*REQUIRED ACTION*:
Copy the lines below that contain "negb".

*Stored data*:
(* ===== verification/Mount.v ===== *)
(** * The kernel on the image of mkfs

    The image builder and the kernel put together: the image that [mkfs/mkfs.c] builds
    is a disk on which [namei], [ilock] and [readi] of [kernel/fs.c] find every file of
    the command line under its name and read back its content. *)

From S2P Require Import Prelude Bytes Params FsTypes Machine Spinlock ProcCore Mem Kstring Pres PresVm Services.
From S2P Require Import Proc FsCore Sleeplock Calm Bio Lru BioSpec Log LogSpec Fs Dir FsSpec FsWrite FsAlloc.
From S2P Require Import Path Mkfs MkfsSpec MkfsImage.

(** The names are not empty, and different from each other and from ["."] and [".."]. *)
Definition names_ok (names : list (list Z)) : Prop := NoDup ([46] :: [46; 46] :: names) /\ [] ∉ names.

(** What [mkfs] checks of a name. *)
Definition plain (nm : list Z) : Prop := 0 ∉ nm /\ 47 ∉ nm /\ Z.of_nat (length nm) <= DIRSIZ /\ Forall byte nm.

Lemma host_names h_open args fs : Forall2 (host_file h_open) args fs -> Forall plain fs.*1.
Proof.
  induction 1 as [|arg x args fs (str & reads & _ & Hb & Hsl & Hx & Hl & _) _ IH]; constructor; [|done].
  destruct (short_names str Hb) as [_ Hu]. rewrite Hx in *. destruct (underscore_names _ Hu) as (_ & _ & _ & H0).
  split_and!; [done| |done|by apply byte_names]. unfold no_underscore. case_bool_decide; [|done].
  intros Hin. apply Hsl. destruct (no_user str); [done|]. by apply elem_of_cons; right.
Qed.

Lemma elems_plain nm : 47 ∉ nm -> nm <> [] -> elems nm = [nm].
Proof.
  intros Hs Hne. unfold elems. assert (H : forall s cur, 47 ∉ s -> elems_from cur s = flush (cur ++ s)).
  { induction s as [|c s IH]; intros cur Hc; simpl; [by rewrite app_nil_r|]. apply not_elem_of_cons in Hc as [Hc Hs'].
    rewrite (proj2 (Z.eqb_neq c 47)) by congruence. rewrite IH by done. by rewrite <- app_assoc. }
  rewrite H by done. by destruct nm.
Qed.

Lemma cstr_entry nm : 0 ∉ nm -> Z.of_nat (length nm) <= DIRSIZ -> cstr (entry_name nm) = nm.
Proof.
  intros H0 Hl. unfold entry_name. destruct (Z.to_nat DIRSIZ - length nm)%nat; simpl.
  - by rewrite app_nil_r, cstr_free.
  - by apply cstr_nul.
Qed.

(** Entry [i] of the root directory has name [i] of the list. *)
Lemma root_entry names i e :
  root_entries names !! i = Some e ->
  exists nm, ([46] :: [46; 46] :: names) !! i = Some nm /\ de_name e = entry_name nm
    /\ de_inum e = (if (i <? 2)%nat then 1 else Z.of_nat i).
Proof.
  unfold root_entries. destruct i as [|[|i]]; simpl.
  - intros [= <-]. by exists [46].
  - intros [= <-]. by exists [46; 46].
  - rewrite list_lookup_imap. intros (nm & Hi & ->)%fmap_Some. exists nm. split_and!; [done|done|]. simpl. lia.
Qed.

Lemma seq_first P n j :
  (j < n)%nat -> P j = true -> (forall i, (i < j)%nat -> P i = false) -> List.find P (seq 0 n) = Some j.
Proof.
  intros Hj HP Hi. replace n with (j + S (n - S j))%nat by lia. rewrite seq_app. simpl.
  assert (E : List.find P (seq 0 j) = None).
  { destruct (List.find P (seq 0 j)) as [i|] eqn:E; [|done]. apply find_lt in E as [H1 H2]. rewrite Hi in H2 by done. done. }
  revert E. generalize (seq 0 j). intros l. induction l as [|i l IH]; simpl; [by rewrite HP|].
  by destruct (P i); [|apply IH].
Qed.

Section mount.
Context (D : image) (rd : Z -> list Z) (fb : Z) (fs : list (list Z * list Z)).
Context (Himg : image_of rd fb fs) (HD : forall b, 0 <= b < FSSIZE -> is_Some (D !! b)).
Context (Hn : (length fs <= 206)%nat).

Lemma mount_inode i : inode_at rd mk_super i = disk_inode rd i.
Proof using Himg. unfold inode_at, disk_inode. by rewrite (io_super _ _ _ Himg). Qed.
Lemma find_previous_order_independent_witness :
  is_Some (find_previous R3 [R3; R2; R1] 0)
  ↔ is_Some (find_previous R3 [R1; R3; R2] 0).
Proof.
  apply (find_previous_order_independent [R3; R2; R1] [R1; R3; R2] R3).
  apply perm_trans with [R3; R1; R2]; [apply perm_skip, perm_swap |].
  apply perm_swap.
Defined.

(** A link set on freshly fetched revisions leads to a member of the
    list, approved and created strictly earlier. *)
Lemma previous_of_fresh (revs : list Revision) r p :
  Forall (λ r0, previous_revision r0 = None) revs →
  r ∈ get_previous revs →
  previous_of (get_previous revs) r = Some p →
  p ∈ get_previous revs ∧ is_approved p = true ∧ created p < created r.
Proof.
  intros Hfresh Hr Hp. unfold previous_of in Hp.
  rewrite get_previous_relink in *.
  apply list_elem_of_fmap in Hr as (r0 & -> & Hr0).
  unfold relink in Hp |- *.
  destruct (find_previous r0 revs 0) as [j|] eqn:Hfind.
  - simpl in Hp.
    apply find_previous_Some in Hfind as (k & q & -> & Hq & Hcand & _).
    simpl in Hp. rewrite list_lookup_fmap, Hq in Hp. injection Hp as <-.
    apply is_candidate_true in Hcand as (Happ & _ & Hlt).
    pose proof (row_relink revs q) as Hrow. unfold row in Hrow.
    injection Hrow as _ Hc Ha _. fold (relink revs q).
    rewrite Hc, Ha. split; [| done].
    apply list_elem_of_fmap. exists q. split; [done |].
    by eapply list_elem_of_lookup_2.
  - rewrite Forall_forall in Hfresh. by rewrite (Hfresh r0 Hr0) in Hp.
Qed.

(** X5: links lead strictly back in time: following one or more links
    from a revision of a freshly linked list ends at a member of the list
    created strictly earlier, so no chain of links comes back to where it
    started. *)
Theorem nth_previous_earlier (revs : list Revision) n r p :
  Forall (λ r0, previous_revision r0 = None) revs →
  r ∈ get_previous revs →
  nth_previous (get_previous revs) (S n) r = Some p →
  p ∈ get_previous revs ∧ created p < created r ∧ p ≠ r.
Proof.
  intros Hfresh. revert r.
  induction n as [|n IH]; intros r Hr Hp; simpl in Hp.
  - destruct (previous_of (get_previous revs) r) as [q|] eqn:Hq;
      [| discriminate].
    injection Hp as ->.
    destruct (previous_of_fresh revs r p Hfresh Hr Hq) as (Hin & _ & Hlt).
    split; [done |]. split; [done |]. intros ->. lia.
  - destruct (previous_of (get_previous revs) r) as [q|] eqn:Hq;
      [| discriminate].
    destruct (previous_of_fresh revs r q Hfresh Hr Hq) as (Hin & _ & Hlt).
    destruct (IH q Hin Hp) as (Hp' & Hlt' & _).
    split; [done |]. split; [lia |]. intros ->. lia.
Qed.

Lemma nth_previous_earlier_witness :
  R1 ∈ get_previous [R3; R2_approved; R1] ∧ created R1 < 3.
Proof.
  destruct (nth_previous_earlier [R3; R2_approved; R1] 1
              (set_previous_revision R3 1) R1) as (Hin & Hlt & _).
  - repeat constructor.
  - apply list_elem_of_lookup. by exists 0%nat.
  - reflexivity.
  - split; [exact Hin | exact Hlt].
Defined.

(** X6: in the list the view hands out in the all mode, latest first,
    every link points further down the list, to an older entry. *)
Theorem links_point_down (document : Document) i j r :
  Forall (λ r0, previous_revision r0 = None) (revisions_of document) →
  qs_list (all_revisions_of document) !! i = Some r →
  previous_revision r = Some j →
  (i < j < length (revisions_of document))%nat.
Proof.
  intros Hfresh Hr Hj.
  set (rows := qs_rows (all_revisions_of document)).
  assert (Forall (λ r0, previous_revision r0 = None) rows) as Hfresh'
    by (unfold rows; by rewrite rows_Permutation).
  rewrite list_all_revisions, get_previous_relink, list_lookup_fmap in Hr.
  fold rows in Hr.
  destruct (rows !! i) as [r0|] eqn:Hr0; simpl in Hr; [| discriminate].
  injection Hr as <-. unfold relink in Hj.
  destruct (find_previous r0 rows 0) as [j'|] eqn:Hfind.
  - simpl in Hj. injection Hj as ->.
    apply find_previous_Some in Hfind as (k & p & -> & Hp & Hcand & _).
    simpl. apply is_candidate_true in Hcand as (_ & _ & Hlt).
    split.
    + destruct (decide (i < k)%nat) as [|Hge]; [done |].
      pose proof (StronglySorted_lookup_le (flip created_id_le) rows
                    k i p r0 (rows_descending document) ltac:(lia) Hp Hr0)
        as Hle.
      unfold flip, created_id_le in Hle. lia.
    + apply lookup_lt_Some in Hp.
      by rewrite <- (Permutation_length (rows_Permutation document)).
  - rewrite Forall_forall in Hfresh'.
    rewrite (Hfresh' r0) in Hj; [discriminate |].
    by eapply list_elem_of_lookup_2.
Qed.

Lemma links_point_down_witness :
  (0 < 1 < length (revisions_of
                     (mkDocument (Some R3) None [R1; R2_approved; R3])))%nat.
Proof.
  apply (links_point_down (mkDocument (Some R3) None [R1; R2_approved; R3])
           0 1 (set_previous_revision R3 1)).
  - repeat constructor.
  - reflexivity.
  - reflexivity.
Defined.

(** ** Further properties of the view *)

(** The view as one cascade of its guards. *)
Lemma revisions_cascade D P request found :
  revisions D P request found =
  match found with
  | None => Http404
  | Some document =>
      match current_revision document with
      | None => Http404
      | Some _ =>
          if negb (is_authenticated request) && is_all (GET_get_limit request)
          then Render403 "revisions_login_required"
          else if negb (qs_exists (all_revisions_of document)) then Http404
          else if is_all (GET_get_limit request)
          then finish (all_revisions ← attach_parent document None
                                        (qs_list (all_revisions_of document));
                       Go (RenderRevisions all_revisions None))
          else paged_response P request document
                 (page_size D (GET_get_limit request))
      end
  end.
Proof.
  unfold revisions, before_attach, get_document, login_gate, fetch, window,
    paged_response.
  destruct found as [d|]; simpl; [| done].
  destruct (current_revision d); simpl; [| done].
  destruct (negb (is_authenticated request) && is_all (GET_get_limit request));
    simpl; [done |].
  destruct (qs_exists (all_revisions_of d)); simpl; [| done].
  destruct (is_all (GET_get_limit request)); simpl; [done |].
  by destruct (P request (all_revisions_of d)
                 (page_size D (GET_get_limit request))).
Qed.

(** Lines 195-207 end in the rendered list or, when the last element of
    an empty list is read, in [IndexError]. *)
Lemma attach_outcome document page batch :
  let response :=
    finish (all_revisions ← attach_parent document page batch;
            Go (RenderRevisions all_revisions page)) in
  (response = IndexError ∧ batch = [] ∧ appends_parent document page = true)
  ∨ (∃ all_revisions, response = RenderRevisions all_revisions page ∧
       (batch ≠ [] ∨ appends_parent document page = false)).
Proof.
  unfold attach_parent.
  destruct (appends_parent document page) eqn:Hbranch; simpl;
    [| right; eauto].
  destruct batch as [|r batch] using rev_ind; simpl.
  - by left.
  - right. rewrite last_snoc.
    assert (batch ++ [r] ≠ []) by (by destruct batch).
    destruct (based_on r); simpl; eauto.
Qed.

Lemma paged_response_outcome P request document size :
  paged_response P request document size = PaginateError
  ∨ paged_response P request document size = IndexError
  ∨ ∃ all_revisions page,
      paged_response P request document size
      = RenderRevisions all_revisions (Some page).
Proof.
  unfold paged_response.
  destruct (P request (all_revisions_of document) size) as [page|];
    [| by left].
  right.
  destruct (attach_outcome document (Some page) (qs_list (object_list page)))
    as [(-> & _) | (all & -> & _)]; eauto.
Qed.

(** X7: the 403 page is given in one case only: the document exists and
    has a current revision, the caller is not logged in and asks for all
    revisions; the reason is then [revisions_login_required].  A caller who
    is logged in never gets it. *)
Theorem forbidden_iff D P request found reason :
  revisions D P request found = Render403 reason ↔
  (∃ document, found = Some document ∧ is_Some (current_revision document))
  ∧ is_authenticated request = false
  ∧ GET_limit request = Some "all"%string
  ∧ reason = "revisions_login_required"%string.
Proof.
  rewrite <- is_all_limit, revisions_cascade. split.
  - destruct found as [d|]; [| done].
    destruct (current_revision d) as [c|] eqn:Hc; [| done].
    destruct (is_authenticated request), (is_all (GET_get_limit request));
      simpl.
    4: destruct (qs_exists (all_revisions_of d)); simpl; [| done];
       destruct (paged_response_outcome P request d
                   (page_size D (GET_get_limit request)))
         as [-> | [-> | (a & pg & ->)]]; done.
    3: { intros [= <-]. split; [| done]. exists d. by rewrite Hc. }
    1: destruct (qs_exists (all_revisions_of d)); simpl; [| done];
       destruct (attach_outcome d None (qs_list (all_revisions_of d)))
         as [(-> & _) | (a & -> & _)]; done.
    destruct (qs_exists (all_revisions_of d)); simpl; [| done].
    destruct (paged_response_outcome P request d
                (page_size D (GET_get_limit request)))
      as [-> | [-> | (a & pg & ->)]]; done.
  - intros ((d & -> & [c Hc]) & Hauth & Hall & ->).
    by rewrite Hc, Hauth, Hall.
Qed.

(** X8: a request for all revisions never reaches [paginate] nor the
    default page size: the response is the same whatever they are. *)
Theorem all_mode_ignores_paginate D D' P P' request found :
  GET_limit request = Some "all"%string →
  revisions D P request found = revisions D' P' request found.
Proof.
  intros Hall. apply is_all_limit in Hall.
  rewrite !revisions_cascade, Hall. done.
Qed.

Lemma all_mode_ignores_paginate_witness :
  revisions 100 paginate_spec (mkRequest true (Some "all"%string) 1)
    (Some docB)
  = revisions 5 (λ _ _ _, None) (mkRequest true (Some "all"%string) 1)
      (Some docB).
Proof.
  by apply (all_mode_ignores_paginate 100 5 paginate_spec (λ _ _ _, None)
              (mkRequest true (Some "all"%string) 1) (Some docB)).
Defined.




(** X10: the view ends in [IndexError] in one case only: a page is asked
    for, [paginate] returns a page that holds no revision, and the
    document has a parent; line 197 then reads the last element of an
    empty list. *)
Theorem index_error_iff D P request document :
  revisions D P request (Some document) = IndexError ↔
  is_Some (current_revision document) ∧
  revisions_of document ≠ [] ∧
  GET_limit request ≠ Some "all"%string ∧
  is_Some (parent document) ∧
  ∃ page, P request (all_revisions_of document)
            (page_size D (GET_get_limit request)) = Some page ∧
          qs_list (object_list page) = [].
Proof.
  rewrite <- is_all_limit, not_true_iff_false, <- qs_exists_all_revisions.
  rewrite revisions_cascade. split.
  - destruct (current_revision document) as [c|]; [| done].
    destruct (negb (is_authenticated request)
              && is_all (GET_get_limit request)); [done |].
    destruct (qs_exists (all_revisions_of document)) eqn:Hex; [| done].
    simpl. destruct (is_all (GET_get_limit request)).
    + destruct (attach_outcome document None
                  (qs_list (all_revisions_of document)))
        as [(_ & Hnil & _) | (a & -> & _)]; [| done].
      rewrite list_all_revisions in Hnil. apply (f_equal length) in Hnil.
      rewrite length_get_previous in Hnil. unfold qs_exists in Hex.
      by destruct (qs_rows (all_revisions_of document)).
    + unfold paged_response.
      destruct (P request (all_revisions_of document)
                  (page_size D (GET_get_limit request))) as [page|]; [| done].
      destruct (attach_outcome document (Some page)
                  (qs_list (object_list page)))
        as [(_ & Hnil & Hbranch) | (a & -> & _)]; [| done].
      intros _. split; [done |]. split; [done |]. split; [done |].
      split; [| by exists page].
      unfold appends_parent in Hbranch. apply andb_true_iff in Hbranch as [_ H].
      by destruct (parent document).
  - intros ([c ->] & -> & -> & [par Hpar] & page & Hpage & Hnil).
    rewrite andb_false_r. simpl. unfold paged_response. rewrite Hpage.
    unfold attach_parent, appends_parent, no_next_page, page_truth.
    rewrite Hnil, Hpar. done.
Qed.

*TASK ANSWER*:
          if negb (is_authenticated request) && is_all (GET_get_limit request)
          else if negb (qs_exists (all_revisions_of document)) then Http404
  destruct (negb (is_authenticated request) && is_all (GET_get_limit request));
    destruct (negb (is_authenticated request)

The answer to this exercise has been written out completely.